Reduced IGF signaling prevents muscle cell death in a Caenorhabditis elegans model of muscular dystrophy
Edited by Iva Greenwald, Columbia University, New York, NY, and approved October 15, 2013 (received for review May 9, 2013)
Significance
Duchenne muscular dystrophy (DMD) affects 1 in 3,500 live male births and is a fatal degenerative muscle disease with no known cure. The primary cause of DMD is muscle necrosis due to the loss of the dystrophin protein in the muscle membrane. However, the underlying cellular mechanisms that lead to cell death are not known. Using Caenorhabditis elegans as a model of muscular dystrophy, we show that whereas loss of dystrophin function is a primary cause of muscle degeneration, muscle cell death is greatly influenced by age-dependent, intrinsically variable cellular environments.
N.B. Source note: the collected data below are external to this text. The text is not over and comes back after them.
(* ===== verification/QuicShutdown.v ===== *)
(** The release of a QUIC client's memory at the end of
    [free_rpc_connection_context] ([src/common_rpc/rpc_connection_context.c]): the
    list of contexts ([src/transport/quic/client_stream_context.c]), the pool of
    streams ([streams.c]) and the allocation queue ([stream_allocation.c]), on the
    states that the threads of [QuicClient] can leave behind. *)
From S2P Require Import Prelude Messages RecordMarking RecordMarkingQuic QuicStreams QuicClient.

(** * Functions

    [None]: memory that is not allocated is freed or read, or the function does
    not end. *)

(** [free] of a NULL stream does nothing. *)
Fixpoint free_streams_list (h : gmap stream_ptr Stream) (curr : list (option stream_ptr))
    : option (gmap stream_ptr Stream) :=
  match curr with
  | [] => Some h
  | None :: next => free_streams_list h next
  | Some stream :: next => _ ← h !! stream; free_streams_list (delete stream h) next
  end.

(** The head of the list is passed by value: when it is not NULL at the call, the
    loop waits for a copy to change. *)
Definition free_stream_contexts_list (head : list (option call_ptr)) : option unit :=
  match head with [] => Some tt | _ :: _ => None end.

(** The entries of the queue that are left. *)
Fixpoint free_stream_allocation_queue (back : list call_ptr) : list call_ptr :=
  match back with [] => [] | _ :: next => free_stream_allocation_queue next end.

Section freeing.
Context {W : Type}.
Implicit Types (q : QuicClient W).

(** The memory that [free_rpc_connection_context] frees behind its wait for
    [connection_closed] and its [pthread_join] of the event loop, which are in
    [QuicConnection], in the order of the code: the contexts, the pool, the main
    stream, the queue. What is left: the streams, the contexts and the queue. *)
Definition free_quic_client q : option (gmap stream_ptr Stream * gmap call_ptr QuicClientStreamContext * list call_ptr) :=
  _ ← free_stream_contexts_list (stream_contexts q);
  h ← free_streams_list (stream_heap q) (auxiliary_streams_list q);
  h ← (match main_stream q with Some l => _ ← h !! l; Some (delete l h) | None => Some h end);
  Some (h, contexts q, free_stream_allocation_queue (stream_allocation_queue q)).

(** The streams in memory are those of the pool and the main stream, which is
    not in the pool. *)
Definition streams_accounted q : Prop :=
  (∀ l, is_Some (stream_heap q !! l) ↔ Some l ∈ auxiliary_streams_list q ∨ main_stream q = Some l) ∧
  ∀ l, main_stream q = Some l → Some l ∉ auxiliary_streams_list q.

(** A step that neither allocates nor frees a stream. *)
Definition same_streams q q' : Prop :=
  (∀ l, is_Some (stream_heap q' !! l) ↔ is_Some (stream_heap q !! l)) ∧
  auxiliary_streams_list q' = auxiliary_streams_list q ∧ main_stream q' = main_stream q.

Lemma same_streams_accounted q q' : same_streams q q' → streams_accounted q → streams_accounted q'.
Proof. intros (Hh & Ha & Hm) [H1 H2]. split; intros l; rw ?Hh ?Ha Hm; [apply H1|apply H2]. Qed.

Lemma same_streams_eq q q' :
  stream_heap q' = stream_heap q → auxiliary_streams_list q' = auxiliary_streams_list q → main_stream q' = main_stream q →
  same_streams q q'.
Proof. intros Hh Ha Hm. by rw /same_streams Hh Ha Hm. Qed.

Lemma mark_same (h : gmap stream_ptr Stream) l s s' l' :
  h !! l = Some s → is_Some (<[l := s']> h !! l') ↔ is_Some (h !! l').
Proof.
  intros Hs. rw lookup_insert_is_Some. split; [intros [->|[_ Hl]]; [by rw Hs|done]|].
  destruct (decide (l = l')); [by left|by right].
Qed.

(** An allocation marks a stream of the pool, adds one, or changes nothing. *)
Lemma get_available_accounted o (h : gmap stream_ptr Stream) l r h' l' :
  (∀ x, offered_ptr o = Some x → h !! x = None) →
  get_available_auxiliary_stream o h l = Some (r, h', l') →
  ((∀ x, is_Some (h' !! x) ↔ is_Some (h !! x)) ∧ l' = l) ∨
  ∃ x s, h !! x = None ∧ h' = <[x := s]> h ∧ l' = Some x :: l.
Proof.
  intros Ho. rw /get_available_auxiliary_stream. destruct (first_free h l 0) as [[|x|n]|]; simpl; [by intros [= <- <- <-]; left| | |done].
  - destruct (h !! x) as [s|] eqn:Hs; [|done]. intros [= <- <- <-]. left. split; [|done]. intros y. by apply (mark_same _ _ s).
  - destruct (n =? _); [by intros [= <- <- <-]; left|]. rw /create_new_stream.
    destruct (offered_ptr o) as [x|]; [|by intros [= <- <- <-]; left]. simpl.
    destruct (offered_number o) as [i|]; [|by intros [= <- <- <-]; left]. simpl.
    destruct (entry_ok o); intros [= <- <- <-]; [right|by left]. eexists x, _. by split; [apply Ho|].
Qed.
End freeing.

Section steps.
Context `{QuicStream W} `{Memory} `{Codec} (conn : Z).
Implicit Types (q : QuicClient W).

Lemma allocate_accounted o k q q' :
  offer_ok o q → allocate_stream o k q = Some q' → streams_accounted q → streams_accounted q'.
Proof.
  intros [Ho _] Ha Hq. rw /allocate_stream in Ha. destruct (contexts q !! k) as [c|]; [|done]. simpl in Ha.
  destruct (use_auxiliary_stream c).
  - destruct (get_available_auxiliary_stream o (stream_heap q) (auxiliary_streams_list q)) as [[[r h'] l']|] eqn:Hg; [|done].
    assert (streams_accounted (set_streams h' l' q)) as Hq'.
    { destruct (get_available_accounted _ _ _ _ _ _ Ho Hg) as [[Hh ->]|(x & s & Hx & -> & ->)];
        [by apply (same_streams_accounted q)|]. destruct Hq as [Hin Hmain].
      assert (main_stream q ≠ Some x) as Hm. { intros Hm. destruct (proj2 (Hin x) (or_intror Hm)). congruence. }
      split; intros l; simpl.
      - rw lookup_insert_is_Some elem_of_cons. specialize (Hin l). split; [intros [->|[_ Hl]]; [by left; left|]; tauto|].
        intros [[[= ->]|Hl]|Hl]; [by left|right|right]; (split; [|tauto]); intros ->; [|congruence].
        destruct (proj2 Hin (or_introl Hl)). congruence.
      - intros Hl [[= ->]|Hl']%elem_of_cons; [done|]. by apply (Hmain l). }
    simpl in Ha. destruct r; injection Ha as <-; (eapply same_streams_accounted; [|exact Hq']);
      apply same_streams_eq; rw /keep_allocator_lock /signal_allocation; by repeat case_match.
  - destruct (main_stream q); injection Ha as <-; (eapply same_streams_accounted; [|exact Hq]);
      apply same_streams_eq; rw /keep_allocator_lock /signal_allocation; by repeat case_match.
Qed.

Lemma client_step_accounted q q' : client_step conn false q q' → streams_accounted q → streams_accounted q'.
Proof.
  intros Hst Hq. destruct Hst as [q k msg memory Hk _|q k rest o q' _ Hqueue _ Ho Hr|q k q' _ _ Hr|q k memory|q sid q' _ _ Hr|
    q fuel memory sid q' _ _ _ Hr|q k q' _ Hr|q k|q k q' _ Hr|q k reply q' _ _ Hr|q k l reply q' _ Hr].
  - eapply same_streams_accounted; [|exact Hq]. apply same_streams_eq; rw /start_call /push_to_stream_allocation_queue;
      by repeat case_match.
  - rw /async_stream_allocator_round Hqueue in Hr. destruct (allocate_stream o k q) as [q1|] eqn:Ha; [|done].
    injection Hr as <-. eapply same_streams_accounted; [|exact (allocate_accounted o k q q1 Ho Ha Hq)]. by apply same_streams_eq.
  - rw /test_allocation in Hr. destruct (contexts q !! k) as [c|]; [|done]. injection Hr as <-.
    eapply same_streams_accounted; [|exact Hq]. apply same_streams_eq; by repeat case_match.
  - eapply same_streams_accounted; [|exact Hq]. apply same_streams_eq; rw /add_context /add_stream_context; by destruct memory.
  - eapply same_streams_accounted; [|exact Hq]. rw /client_on_stream_writable in Hr.
    destruct (find_stream_context q (stream_contexts q) sid) as [[k|]|]; simplify_eq/=; [|by apply same_streams_eq].
    destruct (contexts q !! k) as [c|]; [|done]. simpl in Hr. destruct (context_stream q k) as [n|]; [|done]. simpl in Hr.
    destruct (negb _); [by injection Hr as <-; apply same_streams_eq|].
    destruct (attempted_call_rpc_msg_send c); [by injection Hr as <-; apply same_streams_eq|].
    destruct (send_rm_record_quic conn sid (call_rpc_msg_buffer c) (client_net q)) as [[e w]|]; [|done].
    injection Hr as <-. by apply same_streams_eq; case_match.
  - eapply same_streams_accounted; [|exact Hq]. rw /client_on_stream_readable in Hr.
    destruct (find_stream_context q (stream_contexts q) sid) as [[k|]|]; simplify_eq/=; [|by apply same_streams_eq].
    destruct (contexts q !! k) as [c|]; [|done]. simpl in Hr.
    destruct (match rm_receiving_context c with Some _ => _ | None => _ end) as [rm|]; [|by injection Hr as <-; apply same_streams_eq].
    destruct (receive_available_loop fuel rm (client_net q)) as [[[e rm'] w]|]; [|done].
    injection Hr as <-. apply same_streams_eq; rw /signal_reply; by repeat case_match.
  - rw /test_reply in Hr. destruct (contexts q !! k) as [c|]; [|done]. injection Hr as <-. exact Hq.
  - exact Hq.
  - rw /read_reply in Hr. destruct (contexts q !! k) as [c|]; [|done]. simpl in Hr.
    destruct (wait_for_rpc_reply_result c !=? 0); [by injection Hr as <-|].
    destruct (rm_receiving_context c); [|done]. by injection Hr as <-.
  - rw /clean_up in Hr. destruct (contexts q !! k) as [c|]; [|done]. simpl in Hr. destruct (allocated_stream c) as [l|]; [|done].
    simpl in Hr. destruct (stream_heap q !! l) as [s|]; [|done]. simpl in Hr. rw /remove_and_free in Hr.
    destruct (remove_stream_context q (stream_number s)) as [[[e removed] ls]|]; [|done]. injection Hr as <-. exact Hq.
  - rw /release_stream in Hr. destruct (stream_heap q !! l) as [s|] eqn:Hs; [|done]. injection Hr as <-.
    eapply same_streams_accounted; [|exact Hq]. split_and!; [|done|done]. intros l'. by apply (mark_same _ _ s).
Qed.

Lemma reachable_accounted q : client_reachable conn q → streams_accounted q.
Proof.
  intros (main & n & Hr). revert q Hr. apply (rtc_ind_r streams_accounted (established main n)).
  - destruct main as [[l i]|]; split; intros l'; simpl.
    + rw lookup_singleton_is_Some elem_of_nil. split; [intros ->; by right|by intros [|[= ->]]].
    + by intros _ ?%elem_of_nil.
    + rw lookup_empty elem_of_nil. split; [by intros []|by intros []].
    + done.
  - intros q1 q2 _ [Hst|[w ->]] Hq; [exact (client_step_accounted _ _ Hst Hq)|exact Hq].
Qed.

Lemma elem_of_cons_decide {A} (x l : stream_ptr) ls (a b : A) :
  (if decide (x ∈ l :: ls) then a else b) = if decide (x = l) then a else if decide (x ∈ ls) then a else b.
Proof. repeat case_decide; set_solver. Qed.

(** A list of distinct streams is freed. *)
Lemma free_streams_list_val ls (h : gmap stream_ptr Stream) :
  NoDup ls → (∀ x, x ∈ ls → is_Some (h !! x)) →
  ∃ h', free_streams_list h (Some <$> ls) = Some h' ∧ ∀ x, h' !! x = if decide (x ∈ ls) then None else h !! x.
Proof.
  revert h. induction ls as [|l ls IH]; intros h Hnd Hall.
  { exists h. split; [done|]. intros x. case_decide as Hx; [by apply elem_of_nil in Hx|done]. }
  apply NoDup_cons in Hnd as [Hl Hnd]. destruct (Hall l) as [s Hs]; [by constructor|]. simpl. rw Hs /=.
  destruct (IH (delete l h) Hnd) as (h' & Hfree & Hh').
  { intros x Hx. rw lookup_delete_ne; [by intros ->|]. apply Hall. by constructor. }
  exists h'. split; [exact Hfree|]. intros x. rw Hh' elem_of_cons_decide. destruct (decide (x = l)) as [->|Hne].
  - rw lookup_delete_eq. by repeat case_match.
  - rw lookup_delete_ne; [congruence|done].
Qed.

Lemma free_stream_allocation_queue_val l : free_stream_allocation_queue l = [].
Proof. by induction l. Qed.
End steps.

(** * Theorems *)

Section theorems.
Context `{QuicStream W} `{Memory} `{Codec} (conn : Z).
Implicit Types (q : QuicClient W).

(** C36: the last part of [free_rpc_connection_context], which frees the memory of
    the QUIC client after the wait for [connection_closed] and the join of the event
    loop have returned (whether they do is not part of this). In every state that the
    threads of calls and the event loop can reach and in which all calls have
    returned, however they were interleaved and whatever failed, it ends and
    frees every stream exactly once: the list of contexts is empty, so that it is not
    waited for, no stream is freed twice, and neither a stream nor the context of a
    call nor an entry of the allocation queue is left in memory. *)
Theorem freeing_the_client_frees_everything q
    (Hq : client_reachable conn q) (Hdone : ∀ k pc, callers q !! k = Some pc → ∃ reply, pc = Returned reply) :
  free_quic_client q = Some (∅, ∅, []).
Proof.
  pose proof (inv_reachable conn q Hq) as Hi. destruct (reachable_accounted conn q Hq) as [Hin Hmain].
  assert (∀ k, v_listed (view_of q k) = false ∧ v_context (view_of q k) = None) as Hgone.
  { intros k. pose proof (inv_view _ Hi k) as Hv. rw /view_ok /= in Hv.
    destruct (callers q !! k) as [pc|] eqn:Hk; [destruct (Hdone k pc Hk) as [reply ->]|]; by destruct Hv as (_ & _ & ? & ?). }
  assert (stream_contexts q = []) as Hlist.
  { destruct (inv_list _ Hi) as ([|k ks] & Hks & _); [done|]. destruct (Hgone k) as [Hk _]. simpl in Hk.
    apply bool_decide_eq_false in Hk. destruct Hk. rw Hks. by constructor. }
  assert (contexts q = ∅) as Hctx. { apply map_eq. intros k. rw lookup_empty. apply (Hgone k). }
  destruct (inv_pool _ Hi) as (ls & Hls & Hnd & _ & Hall & _).
  destruct (free_streams_list_val ls (stream_heap q) Hnd Hall) as (h & Hfree & Hh).
  rw /free_quic_client Hlist /= Hls Hfree /= Hctx free_stream_allocation_queue_val.
  assert (∀ l, Some l ∈ auxiliary_streams_list q ↔ l ∈ ls) as Hpool.
  { intros l. rw Hls list_elem_of_fmap. split; [by intros (y & Heq & Hy); injection Heq as ->|intros Hl; by exists l]. }
  assert (∀ l, h !! l ≠ None → main_stream q = Some l) as Hleft.
  { intros l. rw Hh. case_decide as Hl; [done|]. intros Hs%not_eq_None_Some. apply Hin in Hs as [Hs|Hs]; [|done].
    by apply Hpool in Hs. }
  destruct (main_stream q) as [l|] eqn:Hm.
  - assert (is_Some (h !! l)) as [s Hs].
    { rw Hh. case_decide as Hl; [|apply Hin; by right]. apply Hpool in Hl. by destruct (Hmain l eq_refl). }
    rw Hs /=. do 3 f_equal. apply map_eq. intros x. rw lookup_empty. destruct (decide (x = l)) as [->|Hne]; [apply lookup_delete_eq|].
    rw lookup_delete_ne; [congruence|]. destruct (h !! x) eqn:Hx; [|done]. specialize (Hleft x). rw Hx in Hleft.
    pose proof (Hleft ltac:(done)). congruence.
  - simpl. do 3 f_equal. apply map_eq. intros x. rw lookup_empty. destruct (h !! x) eqn:Hx; [|done].
    specialize (Hleft x). rw Hx in Hleft. by specialize (Hleft ltac:(done)).
Qed.

(** The list of contexts that is not empty at the call is waited for without
    end, even when the calls return later. *)
Theorem freeing_with_a_call_under_way_hangs q k (Hk : Some k ∈ stream_contexts q) : free_quic_client q = None.
Proof. rw /free_quic_client. destruct (stream_contexts q); [by apply elem_of_nil in Hk|done]. Qed.
End theorems.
We further show that reduction of insulin-like growth factor 1 signaling, which rejuvenates the cellular environments, helps to protect against muscle cell death caused by loss of dystrophin function.
Abstract
Duchenne muscular dystrophy, a fatal degenerative muscle disease, is caused by mutations in the dystrophin gene. Loss of dystrophin in the muscle cell membrane causes muscle fiber necrosis. Previously, loss-of-function mutations in dys-1, the Caenorhabditis elegans dystrophin ortholog, were shown to cause a contractile defect and mild fiber degeneration in striated body wall muscle. Here, we show that loss of dystrophin function in C. elegans results in a shorter lifespan and stochastic, age-dependent muscle-cell death. Reduction of dystrophin function also accelerated age-dependent protein aggregation in muscle cells, suggesting a defect in proteostasis. Both muscle cell death and protein aggregation showed wide variability among the muscle cells. These observations suggest that muscle cell death in dys-1 mutants is greatly influenced by cellular environments. Thus, the manipulation of the cellular environment may provide an opportunity to thwart the cell death initiated by the loss of dystrophin. We found that reduced insulin-like growth factor (IGF) signaling, which rejuvenates the cellular environment to protect cells from a variety of age-dependent pathologies, prevented muscle cell death in the dys-1 mutants in a daf-16–dependent manner. Our study suggests that manipulation of the IGF signaling pathways in muscle cells could be a potent intervention for muscular dystrophy.
Acknowledgments
We thank Dr. Garsin for sharing a daf-2 RNAi clone, and J. Pierce-Shimomura and L. Abraham for critically reading the manuscript. Some strains were provided by the CGC, which is funded by National Institutes of Health Office of Research Infrastructure Programs (P40OD01440). This work was supported by the NIH Grant R21NS077018 (to H.K.).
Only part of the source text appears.